Peter Bogdanovich goes far out of his comfort
zone with this adaption of the Paul Theroux novel of the same name. Much
grittier and darker than his previous films. It is set in a Singapore that
is going through a transition from colonial rule to modernity. Some elements
of its past still linger in the British ex-pats who frequent the bars and
the brothels and of course the famous Raffles Hotel where the Singapore Sling
is still the required drink. It is 1972 - time stamped by a headline saying
"Nixon is Going to China" though the mood is more the 1960s of The World
of Suzy Wong. The film opens with a shot of some yachts tied up at the dock
and a tall building in the background and you might think this is New York
but the camera continues to pan around to dozens of sampans tied up and then
cuts to a narrow road with its small shops, restaurant tables set outside,
peddlers stopping by, girls standing in the shadows, beer being drunk, rickshaws
taking passengers. Bogdanovich stays far away from modern Singapore in this
film and trawls through the wreckage of the underclass and the underworld.

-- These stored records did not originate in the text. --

(* ===== verification/ContractSample.v ===== *)
(** * A concrete contract

    Small instances of the curve, its precompiles and keccak that satisfy what the
    theorems rely on, and the theorems on a contract of depth two (and 32 for the wallet). *)

From Stdlib Require Import ZArith Lia Ascii String Strings.Byte.
From stdpp Require Import base tactics list gmap strings.
From S2P Require Import Prelude PyStr PyBytes PyFloat PyIO Hashes Constants Utils MerkleTree MerkleTreeFacts Mimc MimcFacts Pairing ZkSnark Signing Encryption Notes Contracts MixerClient MixerFacts Wallet WalletFacts WalletSync ContractTree ContractMixer ContractFacts ContractRuns ContractClient ContractLimits.

Local Open Scope Z_scope.

Import AbstractMerkleTree(TreeState, contract_inv, require).
Import AbstractMixer.

(** ** A curve of seven points with the generator (1, 2) *)

Module ToyPrecompiles.
Definition pt (k : Z) : G1 := if k mod 7 =? 0 then None else Some (k mod 7, k mod 7 + 1).
Definition val (P : G1) : Z := match P with Some (x, _) => x | None => 0 end.

#[local] Instance curve : BN128 := {|
  curve_order := 7;
  field_modulus := 11;
  ec_G1 := pt 1;
  ec_multiply P n := pt (val P * n);
  ec_add P Q := pt (val P + val Q);
  ec_eq P Q := bool_decide (P = Q)
|}.

#[local] Instance precompiles : EcPrecompiles := {|
  ecAdd P Q := Some (g1_words (pt (P.1 + Q.1)));
  ecMul P k := Some (g1_words (pt (P.1 * k)))
|}.

Lemma ct_val_pt k : val (pt k) = k mod 7.
Proof. unfold pt, val. destruct (k mod 7 =? 0) eqn:E; prop_bool; done. Qed.
Lemma words_pt k : (g1_words (pt k)).1 = k mod 7.
Proof. unfold pt, g1_words. destruct (k mod 7 =? 0) eqn:E; prop_bool; done. Qed.
Lemma ct_pt_mod j k : j mod 7 = k mod 7 → pt j = pt k.
Proof. unfold pt. by intros ->. Qed.
Lemma ct_pt_inj j k : pt j = pt k → j mod 7 = k mod 7.
Proof. intros E. by rewrite <- !ct_val_pt, E. Qed.

#[local] Instance curve_laws : BN128Laws.
Proof.
  split; cbn [curve curve_order field_modulus ec_G1 ec_multiply ec_add ec_eq].
  - lia.
  - lia.
  - intros P Q. apply bool_decide_eq_true.
  - intros a b _ _. rewrite !ct_val_pt. apply ct_pt_mod. rewrite <- Z.add_mod by lia. change (1 mod 7) with 1. f_equal. lia.
  - intros a b _ _. rewrite !ct_val_pt. apply ct_pt_mod. rewrite Z.mul_mod_idemp_l by lia. change (1 mod 7) with 1. f_equal. lia.
  - intros a b _ _. rewrite !ct_val_pt. change (1 mod 7) with 1. rewrite !Z.mul_1_l. split; [apply ct_pt_inj | apply ct_pt_mod].
  - done.
  - intros a x y. generalize (val (pt 1) * a). intros k. unfold pt. destruct (_ =? 0); [done|].
    intros [= <- <-]. pose proof (Z.mod_pos_bound k 7). lia.
Qed.

#[local] Instance precompiles_laws : EcPrecompilesLaws.
Proof.
  split; cbn [curve precompiles ec_G1 ec_multiply ec_add ecAdd ecMul].
  - done.
  - done.
  - intros a k _ _. by rewrite words_pt, !ct_val_pt.
  - intros a b _ _. by rewrite !words_pt, !ct_val_pt.
  - intros a b _ _ E. apply ct_pt_mod. by rewrite <- !words_pt, E.
Qed.
End ToyPrecompiles.

Module ContractSample.
#[local] Existing Instance ToyPrecompiles.curve.
#[local] Existing Instance ToyPrecompiles.curve_laws.
#[local] Existing Instance ToyPrecompiles.precompiles.
#[local] Existing Instance ToyPrecompiles.precompiles_laws.
#[local] Existing Instance ToyCrypto.toy.
#[local] Existing Instance ToyCrypto.toy_laws.
#[local] Existing Instance NotesSample.abi.
#[local] Existing Instance NotesSample.abi_laws.
#[local] Existing Instance WalletSample.units.
#[local] Existing Instance WalletSample.units_laws.

#[local] Instance toy_curve : MixerCurve := {| mixer_hash := Sample.toy_tree; _FIELD_CAPACITY := 253 |}.
Lemma toy_cap : 240 ≤ _FIELD_CAPACITY < 256.
Proof. cbn. lia. Qed.

(** The verifier accepts every proof; calls to other accounts succeed. *)
Definition accept : list Z → list Z → Z → result bool := λ _ _ _, Ok true.
Definition ext : Action → option bool := λ _, Some true.

Definition kp : SigningKeyPair :=
  mkSigningKeyPair (mkSSK 5 3 (ToyPrecompiles.pt 3)) (mkSVK (ToyPrecompiles.pt 5) (ToyPrecompiles.pt 3)).
Definition sender : Z := 0x00112233445566778899aabbccddeeff00112233.
Definition msg : Msg := mkMsg sender (3 * 10 ^ 12) 1.

(** Public values on the empty tree of depth two. *)
Definition nf0 : Z := 2 ^ 255 + 5.
Definition hsig : Z := Eval vm_compute in
  int_from_bytes (WalletSample.get [] (compute_h_sig [bytes32 nf0; bytes32 7] (kp_vk kp))).
Definition root0 : Z := Eval vm_compute in int_from_bytes (spec_root 2 []).
Definition values : PublicValues := mkPublicValues root0 101 102 nf0 7 hsig 8 9 3 0.

Lemma values_ok : public_values_ok values.
Proof.
  split; [|cbn; lia|cbn; lia]. unfold values, root0, hsig, nf0. cbn [pv_root pv_cm0 pv_cm1 pv_nf0 pv_nf1 pv_hsig pv_h0 pv_h1].
  repeat (apply Forall_cons; split; [unfold uint256; lia|]). by apply Forall_nil.
Qed.

(** The client's parameters and the arguments of the call. *)
Definition no_params : MixParameters := mkMixParameters MixerSample.a_proof [] (kp_vk kp) 0 [].
Definition the_params : MixParameters := Eval vm_compute in WalletSample.get no_params
  (create_mix_parameters_from_proof GROTH16_ZKSNARK MixerSample.pairing MixerSample.desc MixerSample.some_inputs kp
    MixerSample.a_proof (primary_inputs values) MixerSample.eth false (λ _, ToyCrypto.k5)).
Definition a_proof : list Z := Eval vm_compute in
  WalletSample.get [] (proof_to_contract_parameters Groth16_provider (ZkSnark.proof (extended_proof the_params)) MixerSample.pairing).
Definition a_vk : list Z := [5; 6; 3; 4].
Definition a_sigma : Z := Eval vm_compute in signature the_params.
Definition a_inputs : list Z := Eval vm_compute in primary_inputs values.
Definition a_cts : list bytes := Eval vm_compute in ciphertexts the_params.

Definition honest_call : Call := CallMix ext msg a_proof a_vk a_sigma a_inputs a_cts.
(** The bytes and the words of a key. *)
Lemma vk_bytes_words `{BN128} vk ws b : verification_key_as_mix_parameter vk = Ok ws → svk_to_bytes vk = Ok b → b = pack_words ws.
Proof.
  unfold verification_key_as_mix_parameter, svk_to_bytes, g1_to_bytes. intros Ew Eb.
  apply bind_Ok_inv in Ew as ([x0 x1] & Ex & Ew). apply bind_Ok_inv in Ew as ([y0 y1] & Ey & Ew). apply Ok_inj in Ew as <-.
  rewrite Ex, Ey in Eb. cbn [mbind result_bind] in Eb.
  apply bind_Ok_inv in Eb as (p & Ep & Eb). apply bind_Ok_inv in Eb as (s & Es & Eb). apply Ok_inj in Eb as <-.
  apply bind_Ok_inv in Ep as (p0 & E0 & Ep). apply bind_Ok_inv in Ep as (p1 & E1 & Ep). apply Ok_inj in Ep as <-.
  apply bind_Ok_inv in Es as (s0 & E2 & Es). apply bind_Ok_inv in Es as (s1 & E3 & Es). apply Ok_inj in Es as <-.
  unfold pack_words. cbn [mbind list_bind]. rewrite app_nil_r, <- app_assoc.
  apply int_to_bytes_inv in E0 as [-> _], E1 as [-> _], E2 as [-> _], E3 as [-> _]. done.
Qed.

Section refusal.
Context `{MixerCurve} `{EcPrecompiles} (Hcap : 240 ≤ _FIELD_CAPACITY < 256).

(** The nullifiers that the contract reads from the words of the attack. *)
Lemma attacked_inputs_read r v : public_values_ok v →
  (∃ n0 n1, nullifiers_of (attacked_inputs r v) = Ok [n0; n1]) ∧ _assembleHsig (attacked_inputs r v) = Ok (bytes32 (pv_hsig v)).
Proof using Hcap.
  intros Hv. pose proof (assemble_nullifier Hcap v 0 (pv_nf0 v) Hv eq_refl) as E0. pose proof (assemble_nullifier Hcap v 1 (pv_nf1 v) Hv eq_refl) as E1.
  split; [|exact (assemble_hsig Hcap v Hv)].
  destruct (extract_any (low_bits (pv_nf0 v)) (upper_bits _FIELD_CAPACITY (pv_nf0 v) + r)
    (residual_word (pv_in v) (pv_out v) (digests v)) 2 _ E0) as [n0 N0].
  destruct (extract_any (low_bits (pv_nf1 v)) (upper_bits _FIELD_CAPACITY (pv_nf1 v) + r)
    (residual_word (pv_in v) (pv_out v) (digests v)) 3 _ E1) as [n1 N1].
  exists n0, n1. unfold nullifiers_of.
  assert (_assembleNullifier 0 (attacked_inputs r v) = Ok n0) as -> by exact N0. cbn [mbind result_bind].
  assert (_assembleNullifier 1 (attacked_inputs r v) = Ok n1) as -> by exact N1. done.
Qed.

Lemma refuses_hsig d verifier ext msg proof vk sigma data cts st nfs hsig : (∃ v0 v1 v2 v3, vk = [v0; v1; v2; v3]) →
  nullifiers_of data = Ok nfs → _assembleHsig data = Ok hsig → hsig ≠ sha256 (concat nfs ++ pack_words vk) →
  ∃ e, mix d verifier ext msg proof vk sigma data cts st = Err e.
Proof using Type.
  intros (v0 & v1 & v2 & v3 & ->) Hn Hh Hne. destruct (mix d verifier ext msg proof [v0; v1; v2; v3] sigma data cts st) as [o|e] eqn:E; [|by eexists].
  apply mix_checks in E as [(nfs' & st1 & Hc) _]. apply check_spec in Hc as (root & _ & _ & Hn' & _ & _ & Hs & _). congruence.
Qed.
End refusal.

(** ** Properties *)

Of heat and sweat and sex and squalor.
This is not particularly an image that the government of Singapore wanted
to project at the time. The book had been banned. But Bogdanovich wanted
to make it there and so created an elaborate ruse to make people think he
was making another film. One that he created a script for. He shot it in
little pieces so that no one knew what he was up to till the film was edited
together and shown. Singapore banned it till 2008. Much of where the location
shooting took place has been torn down now and so this is a memory as much
as anything else - of Old Asia before all the cities were turned into glass
towers and glossy air-conditioned malls. Walk down Orchard Road today or
around the Lion City and there is not a whisper of this old Singapore. Singapore
has turned into a deadly dull place to live or visit. How much it was really
like this in 1972 I can't say as I never got there till the late 80's but
this was when Theroux was working there and what he wrote about. The Exotic
Orient that fascinated so many from the West. Bogdanovich had wanted Orson
Welles to direct this - but Cybill Shepard who had the rights to the book
and the studio didn't. Welles was past his best but one could see him doing
it like A Touch of Evil and it might have been great.
The film follows the life of Jack (Ben Gazzara), an American who jumped ship
and was washed ashore with all the other flotsam and jetsam. But he has made
a life of sorts being the American who can get things done, who knows everybody
in this underbelly and can get you want you want. In particular, he can get
you girls - a small time pimp who acts more as a go-between than the ugly
pimps of most films. He spends his days frequenting the water holes where
all the ex-pats hang out ordering a little bit of home in the bottle. Customers
come up to him and say my friend back home told me to look up Jack if I needed
a girl. Sure. Let's go shopping.
The thing though is that Jack is a swell guy - helps everyone in need - gives
the watch he is wearing to a girl who lost her boyfriend as a gift for him.
But the competition is watching him - Chinese triads - and everyone
warns him to keep to being a bit player. But he wants his own place - a fancy
bordello full of girls and he gets that and trouble. It is an interesting
film with very few dramatic pauses - it just follows Jack around over a few
years - time measured by the yearly visits of a friend from Hong Kong played
wonderfully well by Denholm Elliot. His interactions with the locals, ex-pats,
prostitutes and soldiers on leave from Viet Nam are the bulk of the film.
In his Hawaiian shirts he is always cool, unworried and talks about going
home but this Singapore is in his blood. There is no going home. He would
hate what Singapore is today.
In the film also is Bogdanovich playing an official of some sort who has
Jack set up an R&R paradise for the soldiers, George Lazenby as an American
Senator who likes boys and in a very small part (the older Chinese lady with
her British husband at Raffles) is Lisa Lu who has had one of the more fascinating
careers about. An Opera performer in Mainland China till she left for America
in the late 1950s and then over decades was in American films as well as
some classic Hong Kong films. She was also one of the producers (as was Corman
and Hugh Hefner- likely explaining the nudity) of this film, which probably
did not turn out well because Bogdanovich had another box office disappointment
on his hands. His next film is They All Laughed which Gazzara starred in
as much the same type of character as he breezes around knowing everyone
- but not as a pimp but as a detective.